150 Undeterred by the difficult hurdle that had to be overcome, and in an endeavour to satisfy the "plainly wrong" test, counsel for the Minister sensibly abandoned the argument that had been advanced in Al Shamry on behalf of her predecessor, and put forward a more cautious and modified submission. She acknowledged that the term "application" in s 424A(3)(b) could not, as a matter of construction, extend to an airport interview, prior to the making of any application for a protection visa. To that extent, she accepted that Al Shamry had been correctly decided, at least on the facts of that particular case. She submitted, however, that the passage in [17] of the joint judgment was too widely expressed, because the term "application" in s 424A(3)(b) should, as a matter of construction, be regarded as encompassing all information provided by an applicant in any application for a protection visa, and not simply such information as had been provided for the purpose of an application for review. Such information, counsel for the Minister submitted, fell properly within the expression "that the applicant gave for the purpose of the application". In other words, that expression only excluded information provided by the applicant at a stage prior to any visa application having been made, together with any information that was not provided "for the purpose" of seeking a protection visa. It did not exclude information of the kind provided in these appeals.

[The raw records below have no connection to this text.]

(** Appending to a string that contains [pat] keeps the occurrence. *)
Lemma indexOf_from_app_keep (s t pat : string) (i : Z) :
  0 <= i -> indexOf_from pat s i <> -1 -> indexOf_from pat (s ++ t) i <> -1.
Proof.
  revert i. induction s as [|c s IH]; intros i Hi.
  - simpl. destruct (startsWith "" pat) eqn:E; [|congruence].
    intros _. destruct pat; [|discriminate].
    destruct t; simpl; lia.
  - simpl. destruct (startsWith (String c s) pat) eqn:E.
    + intros _. apply (startsWith_app_r _ _ t) in E. simpl in E. rewrite E. lia.
    + intros H. destruct (startsWith (String c (s ++ t)) pat); [lia|].
      apply IH; [lia | exact H].
Qed.

Lemma indexOf_app_keep (s t pat : string) :
  indexOf s pat <> -1 -> indexOf (s ++ t) pat <> -1.
Proof. apply indexOf_from_app_keep. lia. Qed.

(** A string that ends with [pat] contains [pat]. *)
Lemma endsWith_indexOf_from (s pat : string) (i : Z) :
  0 <= i -> endsWith s pat = true -> indexOf_from pat s i <> -1.
Proof.
  revert i. induction s as [|c s IH]; intros i Hi H.
  - destruct pat; [simpl; lia | discriminate].
  - cbn [endsWith] in H. apply orb_true_iff in H. destruct H as [H|H].
    + apply String.eqb_eq in H. subst pat.
      cbn [indexOf_from]. rewrite startsWith_refl. lia.
    + cbn [indexOf_from].
      destruct (startsWith (String c s) pat); [lia|].
      apply IH; [lia | exact H].
Qed.

Lemma endsWith_indexOf (s pat : string) :
  endsWith s pat = true -> indexOf s pat <> -1.
Proof. apply endsWith_indexOf_from. lia. Qed.

End JsString.

(** ** JavaScript values and objects *)

#[local] Set Warnings "-register-all".

(** The values a document field can hold.  [JNum] carries the integer-valued
    numbers below 10^21 in magnitude, which print in plain decimal; arrays
    and fractional numbers are not represented.  (From 10^21 on the host
    prints a number with an exponent; the only texts of numbers that the
    module inspects are those of the digit tests of [isISOWeek], which
    fail on a text of more than four digits as they do on one with an
    exponent.) *)
Inductive jsval : Type :=
| JUndefined
| JNull
| JBool (b : bool)
| JNum (n : Z)
| JStr (s : string)
| JObj (props : list (string * jsval)).

(** A number that may be [NaN] ([None]). *)
Definition jsnum : Type := option Z.

Module Js.

Definition dq : string := String (ascii_of_nat 34) EmptyString.

(** [s] between double quotes. *)
Definition quoted (s : string) : string := dq ++ s ++ dq.

(** String conversion, as applied by template literals and by
    [RegExp.prototype.test]. *)
Definition to_string (v : jsval) : string :=
  match v with
  | JUndefined => "undefined"
  | JNull => "null"
  | JBool true => "true"
  | JBool false => "false"
  | JNum n => NilZero.string_of_int (Z.to_int n)
  | JStr s => s
  | JObj _ => "[object Object]"
  end.


(** Number conversion, as applied by [>=] and [<=] against a number.  On
    strings only plain digit strings are converted; every other string is
    taken to [NaN] (the callers below convert a string only after a
    digits-only test on it succeeded). *)
Definition to_number (v : jsval) : jsnum :=
  match v with
  | JUndefined => None
  | JNull => Some 0
  | JBool true => Some 1
  | JBool false => Some 0
  | JNum n => Some n
  | JStr s =>
      if (JsString.all_digits s && negb (String.eqb s EmptyString))%bool
      then Some (JsString.digits_value_acc s 0) else None
  | JObj _ => None
  end.

(** [a >= b]: false when either side is [NaN]. *)
Definition geb (a b : jsnum) : bool :=
  match a, b with
  | Some x, Some y => y <=? x
  | _, _ => false
  end.

Definition leb (a b : jsnum) : bool := geb b a.

(** Truthiness of a string and of a number. *)
Definition truthy_string (s : string) : bool := negb (String.eqb s EmptyString).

151 The Minister supported this modified contention by noting that an application for review of a decision refusing a protection visa is a hearing de novo. The Tribunal in effect "stands in the shoes" of the original decision-maker, the Minister’s delegate. This was said to be significant because, as counsel noted, s 424A is couched in terms similar to those contained in s 57 of the Act. That section imposes upon the Minister an obligation to give relevant information to an applicant, and is expressed in language that is virtually identical to that which imposes upon the Tribunal the obligation to give to the applicant particulars under s 424A(1) and to afford an opportunity to comment upon it. In other words, the application process should be viewed as one continuous exercise, and not as two separate and unconnected steps.

152 Put in this modified way, the Minister’s submission is considerably more cogent than that considered, and rejected, by the Full Court in Al Shamry. A problem with the earlier submission was that it lacked any significant textual support. The modified submission can at least be reconciled with the language of the statute, though it still requires the terms "applicant" and "application" in s 424A(3)(b) to be read more broadly than the term "applicant" in s 423. The counter argument, of course, is that the legislature has chosen expressly to refer to "an applicant for review" in s 423, but has used the term "applicant", without qualification, in s 424A(3)(b). That could support an argument that these terms were intended to have different meanings.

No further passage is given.